(** [decode_inner]. *)
Definition decode_endpoint (expected_side : Side) (expected_carrier : CredentialV2Carrier) (expected_generation : Z)
    (expected_nonce : bytes) (body_verifier : B) :
    cursorM (CredentialV2Endpoint B * SecureCredentialV2Channel * CredentialV2RelayState) :=
  domain ← cursor_take (blen ENDPOINT_INNER_DOMAIN);
  if negb (bool_decide (domain = ENDPOINT_INNER_DOMAIN)) then throw CredentialV2Error_Schema
  else
    octet ← cursor_byte;
    side ← lift (ck_number_side octet);
    carrier_bytes ← byte_length_prefixed CHECKPOINT_MAX_PLAINTEXT;
    carrier ← lift (decode_carrier carrier_bytes);
    if negb (bool_decide (side = expected_side)) || negb (bool_decide (carrier = expected_carrier))
    then throw CredentialV2Error_Profile
    else
      octet ← cursor_byte;
      phase ← lift (ck_number_phase octet);
      intent_digest ← cursor_optional_array 32;
      last ← decode_last;
      verifier_state ← length_prefixed_allow_empty CHECKPOINT_MAX_PLAINTEXT;
      body_verifier ← lift (restored_verifier body_verifier verifier_state);
      generation ← cursor_u64;
      nonce ← cursor_array 12;
      channel ← decode_channel;
      relay ← decode_relay;
      c ← get;
      if negb (cursor_finished c) || negb (generation =? expected_generation) ||
         negb (bool_decide (nonce = expected_nonce)) || negb (bool_decide (sn_local_side channel = side)) ||
         sn_terminal channel ||
         match last with
         | Some last =>
             bool_decide (lo_bytes last = None) &&
             negb (bool_decide (lo_sender last = side) && bool_decide (is_Some (rs_cached_outbound relay)))
         | None => false
         end ||
         negb (consistent_projection phase intent_digest last)
      then throw CredentialV2Error_Schema
      else mret (mkCredentialV2Endpoint side carrier phase intent_digest last body_verifier generation (Some nonce),
                 restore_snapshot channel, relay).

(** ** Sealing and restoring an endpoint *)

Context `{HkdfSalted, Aead}.

Definition set_v2_checkpoint (generation : Z) (nonce : bytes) (e : CredentialV2Endpoint B) : CredentialV2Endpoint B :=
  mkCredentialV2Endpoint (ve_side e) (ve_carrier e) (ve_phase e) (ve_intent_digest e) (ve_last e) (ve_body_verifier e)
    generation (Some nonce).

Definition endpoint_seal_checkpoint (channel : SecureCredentialV2Channel) (relay : CredentialV2RelayState)
    (wrapping_key : bytes) (generation : Z) (expiry : option Z) (nonce : bytes) (now : Z) :
    stM (CredentialV2Endpoint B) CredentialV2Error EndpointCheckpointV2 :=
  e ← get;
  if negb (bool_decide (c2_local_side channel = ve_side e)) then throw CredentialV2Error_Direction
  else
    _ ← lift (validate_checkpoint_phase (ve_side e) (ve_phase e) (receipt_released e) expiry
                (ca_relay_expires_at (ve_carrier e)) now);
    if (generation =? 0) || negb (generation =? saturating_add u64_max (ve_checkpoint_generation e) 1) ||
       bool_decide (ve_checkpoint_nonce e = Some nonce)
    then throw CredentialV2Error_Counter
    else
      plaintext ← lift (encode_endpoint e channel relay generation nonce);
      checkpoint ← lift (seal_checkpoint_plaintext plaintext (ve_side e) (ve_carrier e) wrapping_key generation expiry nonce);
      _ ← modify (set_v2_checkpoint generation nonce);
      mret checkpoint.
(** ** The invariant *)

Lemma message_of_share x side presence scalar state message : v2_start_cpace x side presence scalar = Ok (state, message) ->
  cm_side message = side /\ exists point, cm_share message = x25519 scalar point.
Proof.
  unfold v2_start_cpace. intros Hs. apply map_err_ok in Hs. unfold start_bound in Hs.
  apply bind_ok in Hs as ([s m] & Hs & [= _ <-]). apply cpace_start_ok in Hs as (g & _ & _ & -> & _). split; [done|]. by exists g.
Qed.
Lemma share_frame message frame : frame_cpace message = Ok frame -> frame = V2Frame_Cpace message.
Proof. unfold frame_cpace. destruct (_ || _); [done|]. by intros [= <-]. Qed.

Context `{!CborLaws, !X25519Laws, !ScheduleLaws}.

Lemma pending_typed x state local peer message pending : bootstrap_pending x state local peer message = Ok pending ->
  frame_typed (v2_local_finished_frame pending) /\ is_finished_of Side_Allocator (v2_local_finished_frame pending) = true.
Proof.
  unfold bootstrap_pending. intros (isk & _ & (lo & _ & (po & _ & Hp)%bind_ok)%bind_ok)%bind_ok.
  destruct (v2_schedule isk (cx_public_context x) lo po) as (pa & pc & ca & cb & Ha & _ & Hca & _ & Ht & _).
  assert (pa = pending) as <- by congruence. split; [done|].
  unfold PendingCredentialV2Channel_new in Ha. repeat (apply bind_ok in Ha as (? & _ & Ha)). injection Ha as <-. done.
Qed.

Lemma token_erased b : projection_is_consistent b = true -> bo_phase b <> Bootstrap_Allocated -> pr_claim_token (bo_presence b) = None.
Proof. rewrite consistent_ok. intros (_ & _ & Ht). apply Ht. Qed.

Lemma sound_admit b : boot_sound b -> boot_sound (claimant_admitted b).1.
Proof.
  intros Hs. destruct (admitted_cases b) as [->|[Hp ->]]; [done|]. destruct Hs as [Ht Hc Hr _ _].
  apply consistent_ok in Hc as (Hm & Hph & Htok). unfold phase_fits, token_fits in *. rewrite Hp in *.
  destruct (pr_claim_token _) eqn:He; [|by destruct Htok as [[] _]].
  split; [by destruct Ht; split| |done|done|done]. apply consistent_ok. by split_and!.
Qed.

Lemma sound_start scalar b : length scalar = 32%nat -> boot_sound b -> boot_sound (bootstrap_start_cpace scalar b).1.
Proof.
  intros Hl Hs. destruct (start_cases scalar b) as [->|(Hp & x & state & message & frame & Hx & Hst & Hf & ->)]; [done|].
  destruct Hs as [Ht Hc Hr _ _]. pose proof (message_of_share _ _ _ _ _ _ Hst) as [Hsd [pt Hsh]]. pose proof (share_frame _ _ Hf) as Hfr.
  apply consistent_ok in Hc as (Hm & Hph & Htok). unfold phase_fits, token_fits in *. rewrite Hp in *. destruct Hph as (_ & ? & ? & ? & _).
  split; [| |done| |done].
  - destruct Ht. split; try done. subst frame. cbn. rewrite Hsh. apply x25519_octets.
  - apply consistent_ok. split_and!; [done| |split; [done|by intros _; apply Htok]]. cbn. split_and!; [by eexists| |done..|].
    + by replace (bo_peer_cpace b) with (@None CredentialV2Frame).
    + subst frame. unfold is_cpace_of. cbn. by rewrite Hsd.
  - intros _. exists x, state, frame. split; [|done]. by exists scalar, message.
Qed.

Lemma sound_retain_cpace frame b : frame_typed frame -> boot_sound b -> boot_sound (retain_peer_cpace frame b).1.
Proof.
  intros Hl Hs. destruct (retain_cpace_cases frame b) as [->|(Hp & Hf & _ & ->)]; [done|]. destruct Hs as [Ht Hc Hr Hsh Hfin].
  apply consistent_ok in Hc as (Hm & Hph & Htok). unfold phase_fits, token_fits in *. rewrite Hp in *.
  split; [by destruct Ht; split| |done|intros _; exact (Hsh eq_refl)|cbn; by rewrite Hp]. apply consistent_ok. split_and!; [done| |]; unfold phase_fits, token_fits; cbn; rewrite Hp.
  - naive_solver.
  - done.
Qed.

Lemma sound_prepare b : boot_sound b -> boot_sound (prepare_finished b).1.
Proof.
  intros Hs. destruct (prepare_cases b) as [->|(Hp & x & state & local & peer & message & pending & Hsh & Hpeer & Hm & Hca & Hpe & ->)]; [done|].
  destruct Hs as [Ht Hc Hr _ _]. apply consistent_ok in Hc as (Hmf & Hph & Htok). unfold phase_fits, token_fits in *. rewrite Hp, Hpeer in *.
  destruct (pending_typed _ _ _ _ _ _ Hpe) as [Hty Hfi]. split; [|apply consistent_ok; split_and!|done|done|].
  - by destruct Ht; split.
  - done.
  - unfold phase_fits. cbn. rewrite Hpeer. destruct Hph as (? & ? & Hpf & _). by rewrite Hpf.
  - split; [done|by intros _; apply Htok].
  - intros _. by exists x, state, local, peer, message, pending.
Qed.

Lemma sound_receive frame b : frame_typed frame -> boot_sound b -> boot_sound (bootstrap_receive_cpace frame b).1.
Proof.
  intros Hf Hs. unfold bootstrap_receive_cpace, mbind, stM_bind. pose proof (sound_retain_cpace frame b Hf Hs) as Hr.
  destruct (retain_peer_cpace frame b) as [b1 [[]|e|]]; [by apply sound_prepare|done..].
Qed.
__________________________________________________
#### AIM OF THE EXERCISE
Give exactly the lines from the one with "destruct (pending_typed _" to the end of the entries, nothing before them.

#### OUTPUT
  destruct (pending_typed _ _ _ _ _ _ Hpe) as [Hty Hfi]. split; [|apply consistent_ok; split_and!|done|done|].
  - by destruct Ht; split.
  - done.
  - unfold phase_fits. cbn. rewrite Hpeer. destruct Hph as (? & ? & Hpf & _). by rewrite Hpf.
  - split; [done|by intros _; apply Htok].
  - intros _. by exists x, state, local, peer, message, pending.
Qed.

Lemma sound_receive frame b : frame_typed frame -> boot_sound b -> boot_sound (bootstrap_receive_cpace frame b).1.
Proof.
  intros Hf Hs. unfold bootstrap_receive_cpace, mbind, stM_bind. pose proof (sound_retain_cpace frame b Hf Hs) as Hr.
  destruct (retain_peer_cpace frame b) as [b1 [[]|e|]]; [by apply sound_prepare|done..].
Qed.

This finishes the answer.